**TASK PROMPT:** Copy each line of the listing where the word "slice" can be found.

[[ EXERCISE MATERIALS, beginning ]]

Lemma alloc_from_spec d bm h (n : nat) i :
  bm_wf d bm → 0 ≤ i → i + Z.of_nat n = blocks bm →
  (∀ id, bm_region bm id → lockable id h) →
  (∀ j, 0 ≤ j < i * 4096 → bm_bit d bm j = true) →
  (∃ k d', runs (alloc_from bm (seqZ i (Z.of_nat n))) h d (Some k) d' ∧
     bm_alloc_ok d bm k d' ∧ ∀ j, 0 ≤ j < k → bm_bit d bm j = true) ∨
  (runs (alloc_from bm (seqZ i (Z.of_nat n))) h d None d ∧
     ∀ j, 0 ≤ j < blocks bm * 4096 → bm_bit d bm j = true).
Proof.
  intros Hwf Hi Hn Hlk. revert i Hi Hn. induction n as [|n IH]; intros i Hi Hn Hfull.
  { right. split; [done|]. intros j Hj. apply Hfull. lia. }
  rewrite seqZ_cons by lia. cbn [alloc_from].
  replace (Z.pred (Z.of_nat (S n))) with (Z.of_nat n) by lia.
  pose proof (bm_start _ _ Hwf). pose proof (bm_blocks _ _ Hwf). pose proof (bm_end _ _ Hwf).
  assert (i +u start_block_id bm = start_block_id bm + i) as -> by mach.
  destruct (bm_block _ _ Hwf i) as (b & Hb & Hlen & Hbytes); [lia|].
  assert (lockable (start_block_id bm + i) h) as Hl by (apply Hlk; unfold bm_region; lia).
  assert (slice (Z.to_nat 0) (Z.to_nat BLOCK_SZ) b = b) as Hsl by (unfold slice; by rewrite drop_0, take_ge by lia).
  pose proof (bitmap_block_alloc_spec b Hlen Hbytes) as Hspec.
  destruct (bitmap_block_alloc b) as [[[w t]|] b'] eqn:Hba.
  - left. destruct Hspec as (Hw & Ht & Hl' & _).
    assert (i *u BLOCK_BITS +u w *u 64 +u t = bit_at i w t) as Hk by (change BLOCK_BITS with 4096; unfold bit_at; mach).
    destruct (block_alloc_ok d bm i b b' w t Hwf ltac:(lia) Hb Hba) as [Hok Hlow].
    exists (bit_at i w t), (<[start_block_id bm + i := b']> d). split_and!; [|exact Hok|].
    + eapply (runs_bind _ _ _ _ (Some (bit_at i w t))); [|reflexivity].
      replace b' with (splice (Z.to_nat 0) b' b) by (unfold splice; simpl; rewrite drop_ge by lia; apply app_nil_r).
      eapply (runs_modify_pure _ _ _ _ _ _ b); [done..| |simpl; lia]. rewrite Hsl, Hba, Hk. done.
    + intros j Hj. destruct (decide (j < i * 4096)); [apply Hfull; lia|apply Hlow; lia].
  - destruct (block_alloc_full d bm i b b' Hwf ltac:(lia) Hb Hba) as [-> Hall].
    assert (∀ A (f : option Z → prog A), run (modify (start_block_id bm + i) 0 BLOCK_SZ (λ b0,
      match bitmap_block_alloc b0 with
      | (Some (bits64_pos, inner_pos), b') =>
          Ret (Some (i *u BLOCK_BITS +u bits64_pos *u 64 +u inner_pos), b')
      | (None, b') => Ret (None, b')
      end) ≫= f) h d = run (f None) h d) as Hskip.
    { intros A f. apply run_bind_runs. rewrite <- (insert_id d _ _ Hb) at 2.
      replace b with (splice (Z.to_nat 0) b b) at 1 by (apply splice_id; [unfold slice; rewrite drop_0; apply take_ge; lia|simpl; lia]).
      eapply (runs_modify_pure _ _ _ _ _ _ b); [done..| |simpl; lia]. by rewrite Hsl, Hba. }
    unfold runs. setoid_rewrite Hskip.
    destruct (IH (Z.succ i)) as [Hsome|Hnone]; [lia..| |left|right]; try done.
    intros j Hj. destruct (decide (j < i * 4096)); [apply Hfull; lia|apply Hall; lia].
Qed.

(** [alloc] on a bitmap whose blocks the thread may lock. *)
Lemma Bitmap_alloc_spec d bm h :
  bm_wf d bm → (∀ id, bm_region bm id → lockable id h) →
  (∃ k d', runs (Bitmap_alloc bm) h d (Some k) d' ∧
     bm_alloc_ok d bm k d' ∧ ∀ j, 0 ≤ j < k → bm_bit d bm j = true) ∨
  (runs (Bitmap_alloc bm) h d None d ∧
     ∀ j, 0 ≤ j < blocks bm * 4096 → bm_bit d bm j = true).
Proof.
  intros Hwf Hlk. unfold Bitmap_alloc. pose proof (bm_blocks _ _ Hwf).
  replace (seqZ 0 (blocks bm)) with (seqZ 0 (Z.of_nat (Z.to_nat (blocks bm))))
    by (by rewrite Z2Nat.id).
  apply alloc_from_spec; try done; lia.
Qed.

(** What a successful [dealloc] of bit [k] means. *)
Record bm_dealloc_ok (d : gmap Z (list Z)) (bm : Bitmap) (k : Z) (d' : gmap Z (list Z)) : Prop := {
  dealloc_bits j : 0 ≤ j < blocks bm * 4096 →
    bm_bit d' bm j = if decide (j = k) then false else bm_bit d bm j;
  dealloc_other id : ¬ bm_region bm id → d' !! id = d !! id;
  dealloc_wf : bm_wf d' bm;
}.

Lemma Bitmap_dealloc_spec d bm h k :
  bm_wf d bm → 0 ≤ k < blocks bm * 4096 →
  (∀ id, bm_region bm id → lockable id h) →
  if bm_bit d bm k then
    ∃ d', runs (Bitmap_dealloc bm k) h d () d' ∧ bm_dealloc_ok d bm k d'
  else run (Bitmap_dealloc bm k) h d = Stop Panicked.
Proof.
  intros Hwf Hk Hlk.
  destruct (bit_at_surj k) as (bp & w & t & -> & Hbp & Hw & Ht); [lia|].
  assert (0 ≤ bp < blocks bm) as Hbp' by (unfold bit_at in Hk; lia).
  pose proof (bm_start _ _ Hwf). pose proof (bm_blocks _ _ Hwf). pose proof (bm_end _ _ Hwf).
  destruct (bm_block _ _ Hwf bp Hbp') as (b & Hb & Hlen & Hbytes).
  assert (lockable (start_block_id bm + bp) h) as Hl by (apply Hlk; unfold bm_region; lia).
  assert (slice (Z.to_nat 0) (Z.to_nat BLOCK_SZ) b = b) as Hsl.
  { unfold slice. rewrite drop_0, take_ge by lia. done. }
  pose proof (word_range b w Hlen Hbytes Hw) as Hr.
  rewrite bm_bit_at, Hb by done. unfold Bitmap_dealloc. rewrite decomposition_at by done.
  assert (bp +u start_block_id bm = start_block_id bm + bp) as -> by mach.
  destruct (Z.testbit (arr_get 8 b w) t) eqn:Hbit.
  - set (b' := arr_set 8 b w (arr_get 8 b w -u (1 <<u t))).
    assert (length b' = length b) as Hlb by (by apply length_arr_set, word_in).
    exists (<[start_block_id bm + bp := b']> d). split.
    + replace b' with (splice (Z.to_nat 0) b' b).
      2:{ unfold splice. simpl. rewrite drop_ge by lia. apply app_nil_r. }
      eapply (runs_modify_pure _ _ _ _ _ _ b); [done..| |simpl; lia].
      rewrite Hsl, test_bit_spec, Hbit by done. done.
    + split.
      * intros j Hj. destruct (bit_at_surj j) as (bp' & w' & t' & -> & ? & Hw' & Ht'); [lia|].
        rewrite (bm_bit_insert _ _ _ b) by done. rewrite bm_bit_at by done.
        destruct (decide (bp' = bp)) as [->|Hne].
        -- rewrite Hb. unfold b'. destruct (decide (w' = w)) as [->|Hnw].
           ++ rewrite arr_get_set_eq; [|by apply word_in|apply clear_bit_range].
              rewrite clear_bit_spec by (done || lia).
              destruct (decide (t' = t)) as [->|Hnt]; [by rewrite decide_True|].
              rewrite decide_False; [done|].
              intros Heq. apply bit_at_inj in Heq; naive_solver.
           ++ rewrite arr_get_set_ne by (by apply word_in || lia).
              rewrite decide_False; [done|].
              intros Heq. apply bit_at_inj in Heq; naive_solver.
        -- rewrite decide_False; [done|]. intros Heq. apply bit_at_inj in Heq; naive_solver.
      * intros id Hid. rewrite lookup_insert_ne; [done|]. unfold bm_region in Hid. lia.
      * apply bm_wf_insert; [done|lia|]. by apply arr_set_bytes.
  - unfold modify. rewrite (run_lock _ _ _ _ b) by done. simpl (in_block _ _).
    cbn iota. apply run_bind_stop. rewrite Hsl, test_bit_spec, Hbit by done. done.
Qed.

[[ EXERCISE MATERIALS, end ]]

**FINISHED EXERCISE:**
  assert (slice (Z.to_nat 0) (Z.to_nat BLOCK_SZ) b = b) as Hsl by (unfold slice; by rewrite drop_0, take_ge by lia).
      replace b with (splice (Z.to_nat 0) b b) at 1 by (apply splice_id; [unfold slice; rewrite drop_0; apply take_ge; lia|simpl; lia]).
  assert (slice (Z.to_nat 0) (Z.to_nat BLOCK_SZ) b = b) as Hsl.
  { unfold slice. rewrite drop_0, take_ge by lia. done. }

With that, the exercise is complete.